■ PROBLEM: Would you return every line of the listing below that has "gmap" in it?
------ EXTRACTED INFORMATION
(** * Command-summary aggregation of jfrog-cli: store, sections, final report

    A shallow embedding of
      - [utils/cliutils/githubSummary.go]  (package [cliutils], module [Cliutils])
      - the command-summary aggregator     (package [summary],  module [Summary])
    over a small model of the parts of the Go runtime they call
    ([os], [path], [log], [encoding/json]). *)

From Stdlib Require Import String Ascii List ZArith Lia Bool.
From stdpp Require Import base tactics option list strings gmap.


(* ===================================================================== *)
(** * The Go runtime as the two packages see it                          *)
(* ===================================================================== *)

Module Go.

(** Environmental failures of a system call that do not depend on the
    directory tree: permissions, device errors, a full disk. *)
Inductive Fault := EACCES | EIO | ENOSPC.

Inductive Errno := ENOENT | EISDIR | ENOTDIR | ENOTEMPTY | Injected (f : Fault).

(** Go's [error] values that can reach the modelled code.  [nil] is [None]. *)
Inductive Err :=
| PathError (op path : string) (code : Errno)   (* *fs.PathError *)
| ErrInvalid                                    (* os.ErrInvalid *)
| SyntaxError                                   (* *json.SyntaxError *)
| UnmarshalTypeError                            (* *json.UnmarshalTypeError *)
| ErrorString (msg : string)                    (* errors.New *)
| Errorf (format : string) (arg : Err).         (* fmt.Errorf with one error argument *)

Definition error := option Err.

(** [os.IsNotExist] only looks through the error types of package [os];
    it does not unwrap [fmt.Errorf] values. *)
Definition IsNotExist (err : error) : bool :=
  match err with
  | Some (PathError _ _ ENOENT) => true
  | _ => false
  end.

Inductive Node :=
| File (content : string)
| Dir (entries : list string).

(** One tag per [os] entry point, so that a world can make any one of them
    fail on any one path. *)
Inductive Call :=
| CReadFile (name : string)
| CWriteFile (name : string)
| CCreate (name : string)
| COpenFile (name : string)
| CWriteString (name : string)
| CClose (name : string)
| CStat (name : string)
| CReadDir (name : string)
| CRemove (name : string).

Inductive Level := LDebug | LInfo | LWarn.

Inductive LogArg :=
| AStr (s : string)
| AErr (e : Err).

(** A value of the interface [commandsummary.ScanResult], by what its two
    getters return; the nil interface is [None]. *)
Record ScanValues := mkScan { GetViolations : string; GetVulnerabilities : string }.
Definition ScanResult := option ScanValues.

Record World := mkWorld {
  files  : gmap string Node;           (* the directory tree, by full path *)
  env    : gmap string string;         (* the process environment *)
  faults : Call -> option Fault;       (* which calls fail, and how *)
  logs   : list (Level * list LogArg); (* what was logged, oldest first *)
  ScanResultsMapping : gmap string ScanResult
                                       (* package variable of commandsummary *)
}.

Definition set_files (fs : gmap string Node) (w : World) : World :=
  mkWorld fs (env w) (faults w) (logs w) (ScanResultsMapping w).

(** ** Sequencing: a Go function is a world transformer with a result *)

Definition M (A : Type) : Type := World -> A * World.

Definition ret {A} (a : A) : M A := fun w => (a, w).
(** The selected mesh and its record sit at the same position of the two
    arrays, and both searches find that position. *)
Lemma selected_position w a m :
  world_inv w → selectedObject w = Some a → heap w !! a = Some m →
  ∃ i d, sm_objects w !! i = Some a ∧ om_objects w !! i = Some d ∧
         agrees m d ∧
         indexOf a (sm_objects w) = Some i ∧
         findIndex_id (ud_id (userData m)) (om_objects w) = Some i.
Proof.
  intros [Hc Hnd Hbd Hrnd Hrbd Hch Hsel Hem] Hs Hm.
  apply Hsel, list_elem_of_lookup in Hs as [i Hi].
  destruct (Forall2_lookup_l _ _ _ _ _ Hc Hi) as (d & Hd & m' & Hm' & Ha).
  assert (m' = m) as -> by congruence.
  exists i, d. repeat split; try done; try apply Ha.
  - by apply indexOf_NoDup.
  - destruct Ha as [-> _]. by apply findIndex_id_NoDup.
Qed.

Lemma agrees_edit (f : BuildForm) m d :
  agrees m d → agrees (edit_mesh f m) (edit_data f d).
Proof. intros (?&?&?&?&?&?&?&?&?&?&?). by repeat split. Qed.

Lemma inv_editSelectedObject (f : BuildForm) w :
  world_inv w → world_inv (editSelectedObject f w).
Proof.
  intros Hinv. unfold editSelectedObject.
  destruct (selectedObject w) as [a|] eqn:Hs; [|done].
  destruct (heap w !! a) as [m|] eqn:Hm; [|done].
  destruct (selected_position w a m Hinv Hs Hm) as (i & d & Hi & Hd & Ha & _ & ->).
  apply inv_addLogEntry.
  destruct Hinv as [Hc Hnd Hbd Hrnd Hrbd Hch Hsel Hem].
  constructor; unfold corresponds, record_ids; cbn; try done.
  - apply Forall2_same_length_lookup. split.
    + rewrite length_alter. by eapply Forall2_length.
    + intros j r d' Hr Hd'. rewrite list_lookup_alter in Hd'.
      destruct (decide (i = j)) as [<-|Hne].
      * rewrite Hd in Hd'. injection Hd' as <-.
        assert (r = a) as -> by congruence.
        exists (edit_mesh f m). split; [|by apply agrees_edit].
        by rewrite lookup_alter_eq, Hm.
      * destruct (Forall2_lookup_lr _ _ _ _ _ _ Hc Hr Hd') as (m' & Hm' & Ha').
        exists m'. split; [|done]. rewrite lookup_alter_ne; [done|].
        intros <-. apply Hne. by eapply NoDup_lookup.
  - rewrite (list_fmap_alter od_id (edit_data f) (λ x, x)); [|by apply Forall_true].
    by rewrite list_alter_id.
  - apply Forall_alter; [done|]. by intros d' _.
  - intros r m' Hr. rewrite lookup_alter.
    destruct (decide (a = r)) as [<-|Hne]; [|by apply Hem].
    rewrite Hm. intros [= <-]. by apply (Hem a m).
Qed.

Lemma removeObject_selected w a i :
  world_inv w → selectedObject w = Some a → sm_objects w !! i = Some a →
  removeObject a w
  = with_buttons true
      (with_selection None
         (with_scene (delete i (scene_children w)) (delete i (sm_objects w)) w)).
Proof.
  intros [Hc Hnd Hbd Hrnd Hrbd Hch Hsel Hem] Hs Hi.
  unfold removeObject, remove_ref. rewrite Hch.
  rewrite (indexOf_NoDup _ i a) by done. cbn.
  by rewrite decide_True.
Qed.

Lemma inv_deleteSelectedObject w :
  world_inv w → world_inv (deleteSelectedObject w).
Proof.
  intros Hinv. unfold deleteSelectedObject.
  destruct (selectedObject w) as [a|] eqn:Hs; [|done].
  destruct (heap w !! a) as [m|] eqn:Hm; [|done].
  destruct (selected_position w a m Hinv Hs Hm) as (i & d & Hi & Hd & Ha & _ & Hfind).
  apply inv_addLogEntry.
  rewrite (removeObject_selected w a i) by done.
  cbn [om_objects with_buttons with_selection with_scene]. rewrite Hfind.
  destruct Hinv as [Hc Hnd Hbd Hrnd Hrbd Hch Hsel Hem].
  destruct (NoDup_delete_lookup _ _ _ Hrnd Hi) as [Hnd' Hout].
  constructor; unfold corresponds, record_ids; cbn; try done.
  - by apply Forall2_delete.
  - rewrite list_fmap_delete.
    eapply sublist_NoDup; [exact Hnd | apply sublist_delete].
  - by apply Forall_delete.
  - by apply Forall_delete.
  - by rewrite Hch.
  - intros r m' Hr Hm'.
    assert (r ≠ a) by (by intros ->).
    apply list_elem_of_delete_inv in Hr.
    specialize (Hem r m' Hr Hm'). rewrite decide_False in Hem by congruence.
    done.
Qed.

Lemma inv_step w (o : Op) : world_inv w → world_inv (step w o).
Proof.
  destruct o; cbn.
  - apply inv_createObjectFromUI.
  - apply inv_handleObjectDrop.
  - apply inv_editSelectedObject.
  - apply inv_deleteSelectedObject.
  - apply inv_onMouseDown.
Qed.

Lemma inv_run (ops : list Op) w : world_inv w → world_inv (run ops w).
Proof.
  revert w. induction ops as [|o ops IH]; intros w Hinv; [done|].
  cbn. apply IH, inv_step, Hinv.
Qed.

Lemma inv_reachable (buttons_disabled : bool) (ops : list Op) :
  world_inv (run ops (initial_world buttons_disabled)).
Proof. apply inv_run, inv_initial. Qed.

(** *** Consequences of the invariant *)

Lemma node_ids_corresponds w :
  corresponds w → node_ids w = Some <$> record_ids w.
Proof.
  unfold corresponds, node_ids, record_ids, node_id.
  induction 1 as [|r d l k (m & Hm & Ha) _ IH]; [done|].
  cbn. rewrite Hm, IH. cbn. by destruct Ha as [-> _].
Qed.

Lemma pickable_in_heap w r :
  world_inv w → r ∈ sm_objects w → is_Some (heap w !! r).
Proof.
  intros Hinv [i Hi]%list_elem_of_lookup.
  destruct (Forall2_lookup_l _ _ _ _ _ (inv_corresponds w Hinv) Hi)
    as (d & _ & m & Hm & _).
  by exists m.
Qed.

Lemma highlight_is_selection w r :
  world_inv w → r ∈ sm_objects w →
  (shown_emissive w r = Some highlightHex ↔ selectedObject w = Some r).
Proof.
  intros Hinv Hr. destruct (pickable_in_heap w r Hinv Hr) as [m Hm].
  pose proof (inv_emissive w Hinv r m Hr Hm) as Hem.
  unfold shown_emissive. rewrite Hm. cbn.
  destruct (decide (selectedObject w = Some r)) as [Hs|Hs].
  - destruct Hem as [-> _]. done.
  - rewrite Hem. split; [discriminate | done].
Qed.

Lemma unselected_shows_default w r :
  world_inv w → r ∈ sm_objects w → selectedObject w ≠ Some r →
  shown_emissive w r = Some defaultEmissiveHex.
Proof.
  intros Hinv Hr Hs. destruct (pickable_in_heap w r Hinv Hr) as [m Hm].
  pose proof (inv_emissive w Hinv r m Hr Hm) as Hem.
  rewrite decide_False in Hem by done.
  unfold shown_emissive. by rewrite Hm, <- Hem.
Qed.

Lemma selected_saves_default w r :
  world_inv w → selectedObject w = Some r →
  saved_emissive w r = Some defaultEmissiveHex.
Proof.
  intros Hinv Hs. pose proof (inv_selected w Hinv r Hs) as Hr.
  destruct (pickable_in_heap w r Hinv Hr) as [m Hm].
  pose proof (inv_emissive w Hinv r m Hr Hm) as Hem.
  rewrite decide_True in Hem by done.
  unfold saved_emissive. rewrite Hm. apply Hem.
Qed.

(** On any world in which the selected mesh has a saved value, a call of
    [selectObject] changes no mesh's underlying emissive. *)
Lemma selectObject_original w b r :
  (∀ a m, selectedObject w = Some a → heap w !! a = Some m →
          is_Some (currentHex m)) →
  original_emissive (selectObject b w) r = original_emissive w r.
Proof.
  intros Hsaved. unfold original_emissive, saved_emissive, shown_emissive.
  destruct (selectObject_frame w b) as (_ & _ & _ & _ & _ & -> & _).
  rewrite heap_selectObject.
  destruct (heap w !! r) as [m|] eqn:Hm; cbn; [|by repeat case_decide].
  unfold select_mesh, restore_mesh.
  destruct (decide (selectedObject w = Some r)) as [Hs|Hs].
  - destruct (Hsaved r m Hs Hm) as [c Hc]. rewrite Hc.
    destruct (decide (b = r)) as [->|Hb].
    + by rewrite decide_True.
    + by rewrite (decide_False (P := Some b = Some r)) by congruence.
  - destruct (decide (b = r)) as [->|Hb].
    + by rewrite decide_True.
    + by rewrite (decide_False (P := Some b = Some r)) by congruence.
Qed.

Lemma run_app (ops1 ops2 : list Op) w :
  run (ops1 ++ ops2) w = run ops2 (run ops1 w).
Proof. apply foldl_app. Qed.

Lemma inv_reached (buttons_disabled : bool) (ops : list Op) :
  world_inv (reached buttons_disabled ops).
Proof. apply inv_reachable. Qed.

(** C1. After every sequence of operations on the page (create from the
    build form, place from the inventory, edit or delete the selected
    object, and the pointer selections in between), the pickable nodes of
    the scene and the records of the registry are in one-to-one
    correspondence by id: the node ids, read in the order of
    [SceneManager.objects], are the record ids, read in the order of
    [ObjectManager.objects]; no id and no node occurs twice; and each node
    carries the data of its record. *)
Theorem registry_scene_correspondence (buttons_disabled : bool)
    (ops : list Op) :
  node_ids (reached buttons_disabled ops)
  = Some <$> record_ids (reached buttons_disabled ops) ∧
  NoDup (record_ids (reached buttons_disabled ops)) ∧
  NoDup (sm_objects (reached buttons_disabled ops)) ∧
  corresponds (reached buttons_disabled ops).
Proof.
  destruct (inv_reached buttons_disabled ops) as [Hc Hnd _ Hrnd _ _ _ _].
  auto using node_ids_corresponds.
Qed.
(** The groups of v3.0.0 in [team_world], read from the call that returned. *)
Lemma get_version_changes_returns_only_groups_witness :
  team_world = team_world
  /\ exists entries,
       Forall2 (decodes_to DemoYaml.load team_world (released_folder ++ ["v3.0.0"]))
               ["a.yml"; "b.yml"; "c.yml"] entries
       /\ [(PyStr "ana", [bullet_line "Fix bug"; bullet_line "Tidy up"]);
           (PyStr "bo", [bullet_line "Add feature"])]
          = grouped entries.
Proof.
  apply (get_version_changes_returns_only_groups DemoYaml.load "v3.0.0"
           team_world team_world
           [("a.yml", DemoYaml.fragment "ana" "Fix bug");
            ("b.yml", DemoYaml.fragment "bo" "Add feature");
            ("release-info", File "date: 2026-03-01");
            ("c.yml", DemoYaml.fragment "ana" "Tidy up")]); reflexivity.
Defined.

(** The release-info of v1.0.0 in [broken_world] replaced by a directory. *)
Lemma build_changelog_needs_usable_release_info_witness :
  exists e w',
    build_changelog DemoYaml.load
      (with_fs (Dir [("changelogs",
                      Dir [("released",
                            Dir [("v1.0.0", Dir [("release-info", Dir [])])])])])
               broken_world)
    = (Raised e, w')
    /\ fs w'
       = fs (with_fs (Dir [("changelogs",
                            Dir [("released",
                                  Dir [("v1.0.0", Dir [("release-info", Dir [])])])])])
                     broken_world).
Proof.
  apply (build_changelog_needs_usable_release_info DemoYaml.load "v1.0.0"
           (with_fs (Dir [("changelogs",
                           Dir [("released",
                                 Dir [("v1.0.0", Dir [("release-info", Dir [])])])])])
                    broken_world)
           [("release-info", Dir [])] (Dir [])); first [reflexivity|exact I].
Defined.

(** ** How a run ends with [exit] *)






Lemma never_exits_when_false (b : bool) (m : M unit) :
  b = false -> never_exits (when b m).
Proof. intros ->. apply never_exits_ret. Qed.

Section Exits.

Variable yaml_load : string -> option yaml_doc.
Variable yaml_safe_dump : list (string * pyval) -> string.
(** C2, amended.  On a page whose questions are records, a failed request
    of a load of more questions leaves the list of questions as it was; a
    failed request of a generation leaves the list empty, as it was reset
    before the request; on both paths the error message is set and
    [QuizDisplay] is no longer rendered, so that no recorded answer is
    kept. *)
Theorem failed_request_page (w : World) (a : AppState) (quiz : Screen)
    (qs : list QuestionRecord) :
  quizData a = JArray (to_js <$> qs) →
  (∀ e, fst (request w (payload a 10)) = inl e →
     ∃ a', fst (handleLoadMore w a quiz) = Live a' Unmounted
           ∧ quizData a' = quizData a
           ∧ error a' = Some failure_message)
  ∧ (∀ e, trim (topic a) ≠ "" → fst (request w (payload a 30)) = inl e →
     ∃ a', fst (handleGenerate w a quiz) = Live a' Unmounted
           ∧ quizData a' = JArray []
           ∧ error a' = Some failure_message).
Proof.
  intros Hq. split.
  - intros e He. rewrite (load_more_failure _ _ _ _ _ Hq He).
    eexists. split; [reflexivity|]. split; reflexivity.
  - intros e Ht He. rewrite (generate_failure _ _ _ _ Ht He).
    eexists. split; [reflexivity|]. split; reflexivity.
Qed.

Lemma failed_request_page_witness :
  (∃ a', fst (handleLoadMore offline populated (Mounted one_answer)) = Live a' Unmounted
         ∧ quizData a' = quizData populated
         ∧ error a' = Some failure_message)
  ∧ (∃ a', fst (handleGenerate offline populated (Mounted one_answer)) = Live a' Unmounted
           ∧ quizData a' = JArray []
           ∧ error a' = Some failure_message).
Proof.
  split.
  - apply (proj1 (failed_request_page offline populated (Mounted one_answer) [q0] eq_refl)
             failed_to_fetch).
    reflexivity.
  - apply (proj2 (failed_request_page offline populated (Mounted one_answer) [q0] eq_refl)
             failed_to_fetch).
    + vm_compute. discriminate.
    + reflexivity.
Defined.

(** ** A successful request *)

(** C3, as stated, fails at [serving [q0; q_bad]]: the record [q_bad] has
    three options and an answer that is none of them, and it is in the list
    of questions after the generation. *)
Lemma invalid_record_is_kept :
  spec_valid_record q_bad = false
  ∧ length (options q_bad) = 3
  ∧ (correctAnswer q_bad ∉ options q_bad)
  ∧ handleGenerate (serving [q0; q_bad]) populated (Mounted one_answer) =
    (Live (mkApp "sums" "Medium" "English" (JArray [to_js q0; to_js q_bad])
                 false false None true) (Mounted ∅),
     [Fetch (payload populated 30)]).
Proof.
  split; [reflexivity|]. split; [reflexivity|]. split; [|reflexivity].
  intros H. apply (bool_decide_pack _) in H. vm_compute in H. exact H.
Qed.

(** C3, amended.  The batch of a successful request is taken as it is: every
    record of it, whether or not it passes the three checks, is in the list
    of questions afterwards, at its place; a generation leaves exactly the
    batch, a load of more questions the old list followed by the batch. *)
Theorem fetched_batch_is_kept_whole (w : World) (a : AppState) (quiz : Screen)
    (qs rs : list QuestionRecord) :
  quizData a = JArray (to_js <$> qs) →
  consistent a quiz →
  (trim (topic a) ≠ "" → fst (request w (payload a 30)) = inr (JArray (to_js <$> rs)) →
     ∃ a' quiz', fst (handleGenerate w a quiz) = Live a' quiz'
       ∧ quizData a' = JArray (to_js <$> rs)
       ∧ (∀ i q, rs !! i = Some q → opt_index (quizData a') i = to_js q))
  ∧ (fst (request w (payload a 10)) = inr (JArray (to_js <$> rs)) →
     ∃ a' quiz', fst (handleLoadMore w a quiz) = Live a' quiz'
       ∧ quizData a' = JArray (to_js <$> (qs ++ rs))
       ∧ (∀ i q, rs !! i = Some q → opt_index (quizData a') (length qs + i) = to_js q)).
Proof.
  intros Hq Hc.
  assert (∀ (l : list QuestionRecord) i q, l !! i = Some q →
            opt_index (JArray (to_js <$> l)) i = to_js q) as Hnth.
  { intros l i q Hl. cbn. apply nth_lookup_Some. rewrite list_lookup_fmap, Hl. reflexivity. }
  split.
  - intros Ht Hreq. rewrite (generate_success _ _ _ _ Ht Hreq).
    eexists _, _. split; [reflexivity|]. split; [reflexivity|].
    intros i q Hi. cbn [quizData]. apply Hnth, Hi.
  - intros Hreq. destruct (load_more_success _ _ _ _ _ Hq Hc Hreq) as (quiz' & -> & _).
    eexists _, _. split; [reflexivity|]. split; [reflexivity|].
    intros i q Hi. cbn [quizData]. apply Hnth.
    rewrite lookup_app_r by lia. replace (length qs + i - length qs) with i by lia.
    exact Hi.
Qed.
------------
■ COMPLETED EXERCISE:
From stdpp Require Import base tactics option list strings gmap.
  files  : gmap string Node;           (* the directory tree, by full path *)
  env    : gmap string string;         (* the process environment *)
  ScanResultsMapping : gmap string ScanResult
Definition set_files (fs : gmap string Node) (w : World) : World :=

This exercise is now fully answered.